Garry Lo (born 1 November 1993) is a Papua New Guinean rugby league footballer who plays for the Waghi Tumbe in the Digicel Cup. Lo plays as a winger. He is also a Papua New Guinea international.

He represented Papua New Guinea in the 2017 Rugby League World Cup.

Early years
Born in Mount Hagen, Papua New Guinea, Lo played junior rugby league in local rugby league clubs and then played for Gomis Panthers RLFC in Mount Hagen.

Playing career

2011
Mount Hagen Eagles, a local rugby league club in the Digicel Cup, had him in a train and trial in the off-season and he eventually earned a spot in the wing and centres, he played with Mount Hagen Eagles for another season in 2012.

2013
Due to study commitments at the University of Papua New Guinea in Port Moresby, he left Mount Hagen Eagles and was signed by Port Moresby Vipers, where he played for the rest of 2013 season when Port Moresby Vipers won the 2013 Digicel Cup premiership.

PNG Hunters
In their début season in the Queensland Cup, a second tier competition in Australia, PNG Hunters selected Lo among other emerging players.
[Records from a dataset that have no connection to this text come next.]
(** The statement of C8 at the sample file holding a header and no row. *)
Lemma process_file_skips_empty_witness :
  let env := sample_env (fun _ => Ok tt) in
  let w := sample_world EmptyString ∅ in
  exists w',
    process_file sample_config env sample_file w = Some (w', Ok tt)
    /\ fs w' = fs w
    /\ objects w' = objects w
    /\ requests w' = requests w
    /\ console w' = console w ++ [(INFO, MsgStart (name sample_file))].
Proof.
  apply (process_file_skips_empty sample_config (sample_env (fun _ => Ok tt)) sample_file
           (sample_world EmptyString ∅)
           [Stability.Poll 0 (Ok 120); Stability.Poll 500 (Ok 120);
            Stability.Recheck 2500 (Ok 120)]
           EmptyString
           {| RowFilter.columns := ["name"; "age"]%string; RowFilter.rows := [] |}).
  - simpl. lia.
  - apply not_elem_of_empty.
  - reflexivity.
  - reflexivity.
  - reflexivity.
  - reflexivity.
Defined.

(** The path [save_temp_file] returns holds the printed frame. *)
Lemma save_temp_file_written cfg env df p w1 w2 temp_file :
  save_temp_file cfg env df p w1 = Some (w2, Ok temp_file) ->
  fs w2 !! temp_file = Some (File (clock w1) (print_csv env df)).
Proof.
  unfold save_temp_file, mbind, M_bind, bind, on_disk, now, get.
  destruct (mkdir (temp_folder cfg) (fs w1)) as [f1 [[] | e]]; [| discriminate].
  cbn [clock set_fs set_clock fs].
  destruct (local_time env (clock w1)) as [t | e]; [| discriminate].
  unfold write_file.
  destruct (need_dir f1 (parent (temp_file_at cfg t p))); [discriminate |].
  destruct (temp_file_at cfg t p) as [| c q] eqn:Hq; [discriminate |].
  destruct (f1 !! (c :: q)) as [[| m x] |]; try discriminate;
    intros [= <- <-]; apply lookup_insert_eq.
Qed.

(** [upload_to_minio] leaves the disk alone. *)
Lemma upload_to_minio_disk cfg env temp_file p w2 w3 r :
  upload_to_minio cfg env temp_file p w2 = Some (w3, r) -> fs w3 = fs w2.
Proof.
  unfold upload_to_minio, try_except, mbind, M_bind, bind, now, upload_file, emit, modify, raise.
  cbn [clock set_clock fs].
  destruct (local_time env (clock w2)) as [t | e].
  - destruct (read_file (fs w2) temp_file) as [content | e].
    + destruct (s3_reply env _); intros [= <- _]; reflexivity.
    + intros [= <- _]. reflexivity.
  - intros [= <- _]. reflexivity.
Qed.

(** C9.  When the filtered rows were staged in [temp_file] and the
    upload of step 7 raises [e], the workflow ends with the [except]
    block, the [finally] clause and the release of the slot: the staged
    file is still on the disk, as it was written, and the error is
    logged.  ([temp_file.unlink()] is the last but two statement of the
    [try] block and is not reached.) *)
Theorem staged_file_survives_failed_upload (cfg : Config) (env : Env) (file_path : Path)
    (w : World) (trace : list Stability.Read) (content : Content)
    (df filtered_df : RowFilter.DataFrame) (w2 w3 : World) (temp_file : Path) (e : exn) :
  (0 < semaphore w)%nat ->
  file_path ∉ processing_files w ->
  Stability.wait_for_file_stable (observed env file_path) 30 = Some (Ok true, trace) ->
  read_file (fs w) file_path = Ok content ->
  parse_csv env content = Ok df ->
  RowFilter.empty df = false ->
  RowFilter.filter_data (filter_conditions cfg) df = Ok filtered_df ->
  save_temp_file cfg env filtered_df file_path (started file_path (entered file_path w))
    = Some (w2, Ok temp_file) ->
  upload_to_minio cfg env temp_file file_path w2 = Some (w3, Raise e) ->
  exists w',
    process_file cfg env file_path w = Some (w', Ok tt)
    /\ w' = exited file_path (failed e w3)
    /\ fs w' !! temp_file = Some (File (clock w) (print_csv env filtered_df))
    /\ (ERROR, MsgError e) ∈ console w'.
Proof.
  intros Hsem Hnew Hwait Hread Hparse Hempty Hfilter Hsave Hupload.
  assert (Hsteps : steps cfg env file_path (entered file_path w) = Some (w3, Raise e)).
  { rewrite (steps_stable cfg env file_path (entered file_path w) trace content df
               Hwait Hread Hparse).
    rewrite Hempty. unfold mbind at 1, M_bind at 1, bind at 1, lift. rewrite Hfilter.
    unfold mbind at 1, M_bind at 1, bind at 1. rewrite Hsave.
    unfold mbind at 1, M_bind at 1, bind at 1. rewrite Hupload. reflexivity. }
  exists (exited file_path (failed e w3)). split.
  - apply process_file_run with (r := Ok tt); [exact Hsem | exact Hnew |].
    rewrite (try_except_Raise _ _ _ _ _ Hsteps). reflexivity.
  - split; [reflexivity |]. split.
    + cbn [exited failed fs set_semaphore set_processing_files set_flush_state set_logs].
      rewrite (upload_to_minio_disk _ _ _ _ _ _ _ Hupload).
      apply (save_temp_file_written _ _ _ _ _ _ _ Hsave).
    + cbn [exited failed console set_semaphore set_processing_files set_flush_state set_logs].
      apply elem_of_app. right. apply list_elem_of_singleton. reflexivity.
Qed.

(** The statement of C9 at the sample file, with a store that refuses the
    upload: the staged file of the run is still in data/temp. *)
Lemma staged_file_survives_failed_upload_witness :
  let env := sample_env (fun _ => Raise refused) in
  let w := sample_world "name,age" ∅ in
  exists w',
    process_file sample_config env sample_file w = Some (w', Ok tt)
    /\ w' = exited sample_file (failed refused sample_refused)
    /\ fs w' !! sample_staged_file
       = Some (File (clock w)
                 (print_csv env {| RowFilter.columns := ["name"; "age"]%string;
                                   RowFilter.rows := [ [RowFilter.Str "b"; RowFilter.Num 18];
                                                       [RowFilter.Str "c"; RowFilter.Num 40] ] |}))
    /\ (ERROR, MsgError refused) ∈ console w'.
Proof.
  apply (staged_file_survives_failed_upload sample_config
           (sample_env (fun _ => Raise refused)) sample_file
           (sample_world "name,age" ∅)
           [Stability.Poll 0 (Ok 120); Stability.Poll 500 (Ok 120);
            Stability.Recheck 2500 (Ok 120)]
           "name,age" RowFilter.batch
           {| RowFilter.columns := ["name"; "age"]%string;
              RowFilter.rows := [ [RowFilter.Str "b"; RowFilter.Num 18];
                                  [RowFilter.Str "c"; RowFilter.Num 40] ] |}
           sample_staged sample_refused sample_staged_file refused).
  - simpl. lia.
  - apply not_elem_of_empty.
  - reflexivity.
  - reflexivity.
  - reflexivity.
  - reflexivity.
  - reflexivity.
  - vm_compute. reflexivity.
  - vm_compute. reflexivity.
Defined.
He impressed the rugby league fans in Queensland, Australia and Papua New Guinea with his speed and power on the flanks and was dubbed as a try-scoring machine and 'mini Matt Utai'. In 2014, he was awarded the top try scorer award in the Queensland Cup for his season's total of 24 tries.

During the 2014 off-season, Garry left for Gateshead Thunder in England with his club-mate Jason Tali and Mark Mexico joining from NRL club Cronulla Sharks, which made the headlines in the local news. A controversial signing in which Stanley Gene was criticized for player grabbing.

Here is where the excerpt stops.